While the survivors were giving statements to the police, the puck was being dropped in the game between the Western All-Stars and the Soviets in Winnipeg. Early in the first period, Danny Lambert told Hahn that he was having trouble with a contact lens, that he needed to go to the dressing room. In the dressing room, Lambert admitted there was nothing wrong with his eye. He said he couldn't play. He had heard the news right before the game. "We just sat there crying while the game was going on," Hahn says. "Somehow, Danny finished the game. We decided to drive back to Swift overnight even though the weather was pretty bad. There was no way we could wait."
Though some on the board of directors wanted the franchise to suspend operations for the rest of the season, others with louder voices argued that the decision would be better left to the Broncos themselves. And when the next day came, the players did put it to a vote. By this time reporters from across Canada were all over town to cover the service. The players gathered in the Broncos' dressing room as if under siege. The only adults present were the coach and the trainer. "Graham went around to each player and looked them in the eye," Hahn says. "'Do you want to keep playing?' he asked them, and each one said that he did want to." Though some on the board wanted to suspend the team for a season, the players refused to buckle. Lackten made the announcement with tears running down his face, suggesting that the survivors didn't want to let down the teammates they had lost. "The Swift Current Broncos will continue this season as I'm sure they would have liked," Lackten said.
Other WHL teams offered to loan players to the Broncos, but James refused any charity. With the four deaths and injuries to others, James called up kids who had been cut during training camp. They didn't ask for mercy either. They didn't get any. "We went into Moose Jaw for our first game back, and they really came at us," Hahn says. "They ran us, and every team we played after that did the same thing. We didn't have Chris Mantyka to give our smaller, younger guys any protection. They piled on. It wasn't real respectful. Brutal, really." In the beginning, it seemed the Broncos had made a mistake carrying on and not accepting help. But as weeks went by, the team rallied. Sakic was busting out, getting better every game. And by March, Swift Current had made it into the WHL playoffs. The Broncos were knocked out in four straight games in the opening round by Medicine Hat, Alberta, but they received a long standing ovation from home fans in their last game that spring. That would have made a great ending to the story … but there would be two more twists, one a storybook run, the other a far darker turn.

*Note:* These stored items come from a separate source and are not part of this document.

(** * MyOS kernel: memory manager and task scheduler

    A shallow embedding of [kernel/mm.c] (physical frame bitmap and
    kernel heap) and [kernel/task.c] (task table, priority ready queues,
    spinlocks), with the properties of the specification stated and
    settled against it.

    Conventions.
    - C integers are [Z]; every operation that can wrap is wrapped
      explicitly ([u64], [u32], [u8]).
    - Pointers are addresses in [Z]; the null pointer is [0].
    - Memory that holds typed objects is a finite map from the address of
      the object to its record: [gmap Z heap_block_t] for heap headers,
      [gmap Z task_t] for task control blocks.  Reading an object at an
      address where the map has none has no defined result in C; the
      embedding returns [None] there.
    - Loops over linked lists take fuel equal to the number of objects
      plus one, which is enough for every list without a cycle; on a
      cyclic list the C loop does not return, and the embedding returns
      no result either. *)

From stdpp Require Import gmap list strings.
From Stdlib Require Import ZArith Lia.

Open Scope Z_scope.

(** ** Machine integers *)

Definition u64 (x : Z) : Z := x mod 2 ^ 64.
Definition u32 (x : Z) : Z := x mod 2 ^ 32.
Definition u8 (x : Z) : Z := x mod 2 ^ 8.

(** ** Memory manager ([kernel/mm.c]) *)

Module MM.

(** [#define PAGE_SIZE 4096] *)
Definition PAGE_SIZE : Z := 4096.

(** *** Physical frame bitmap *)

(** The statics of the frame allocator.  [physical_bitmap] is the byte
    array at [0x300000]; a byte beyond the modelled array reads as [0]. *)
Record frames := {
  physical_bitmap : list Z;
  total_memory : Z;
  available_memory : Z;
  bitmap_size : Z;
  next_free_frame : Z
}.

Definition bitmap_byte (bm : list Z) (byte : Z) : Z :=
  default 0 (bm !! Z.to_nat byte).

(** [bool is_frame_used(uint64_t frame)] *)
Definition is_frame_used (bm : list Z) (frame : Z) : bool :=
  let byte := frame / 8 in
  let bit := u8 (frame mod 8) in
  negb (Z.land (bitmap_byte bm byte) (Z.shiftl 1 bit) =? 0).

(** [void set_frame_used(uint64_t frame)] *)
Definition set_frame_used (bm : list Z) (frame : Z) : list Z :=
  let byte := frame / 8 in
  let bit := u8 (frame mod 8) in
  <[Z.to_nat byte := u8 (Z.lor (bitmap_byte bm byte) (Z.shiftl 1 bit))]> bm.

(** [void clear_frame_used(uint64_t frame)] *)
Definition clear_frame_used (bm : list Z) (frame : Z) : list Z :=
  let byte := frame / 8 in
  let bit := u8 (frame mod 8) in
  <[Z.to_nat byte := u8 (Z.land (bitmap_byte bm byte) (Z.lnot (Z.shiftl 1 bit)))]> bm.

And in overtime it was Trevor Kruger who was great. Says Fanner: "Typical Trevor. He'd stop all the toughest chances and goof up the easy ones. Lucky he didn't see any easy ones." A few minutes into overtime, Darren Kruger, Trevor's twin, let loose a shot from the point that Tisdale deflected into the Saskatoon net for the championship. It set off a celebration in Swift Current that lasted a week. And in the celebration, the four players who had lost their lives were remembered. "We didn't make a big thing of the bus crash that season," Darren Kruger says. "We wanted to keep the attention on the players in our lineup and what we had to do. But afterwards, we could talk about how it motivated us." They did try to downplay the crash, but there was no skating out of its shadow, Tisdale says. "We took satisfaction for our accomplishments, but we just wished those four guys could have been a part of it. You're going to feel guilty somehow. And I still think a lot more about the accident than I do that championship and that goal." What they didn't know or didn't
want to know There was remorse and second-guessing for years after the crash. What if? It hung out there. What if the town hadn't wanted hockey so bad? What if the team had bought a different bus, a newer, more reliable bus than the Western Flyer? What if a professional driver had been behind the wheel of the bus rather than a volunteer? The Mantyka and Kresse families were looking for answers and damages when they filed a civil suit against the Broncos years later. Too late, as it turned out. The statute of limitations ran out on the suit before it could go before a judge, which also left the question of the franchise's culpability out there. "People asked me why we didn't get involved in the suit," Fanner says. "I know it would have been different if it wasn't that old heavy bus, but we didn't go to the lawyers. We're from the other side of town. It's not our place to make trouble. And there weren't any answers there anyway."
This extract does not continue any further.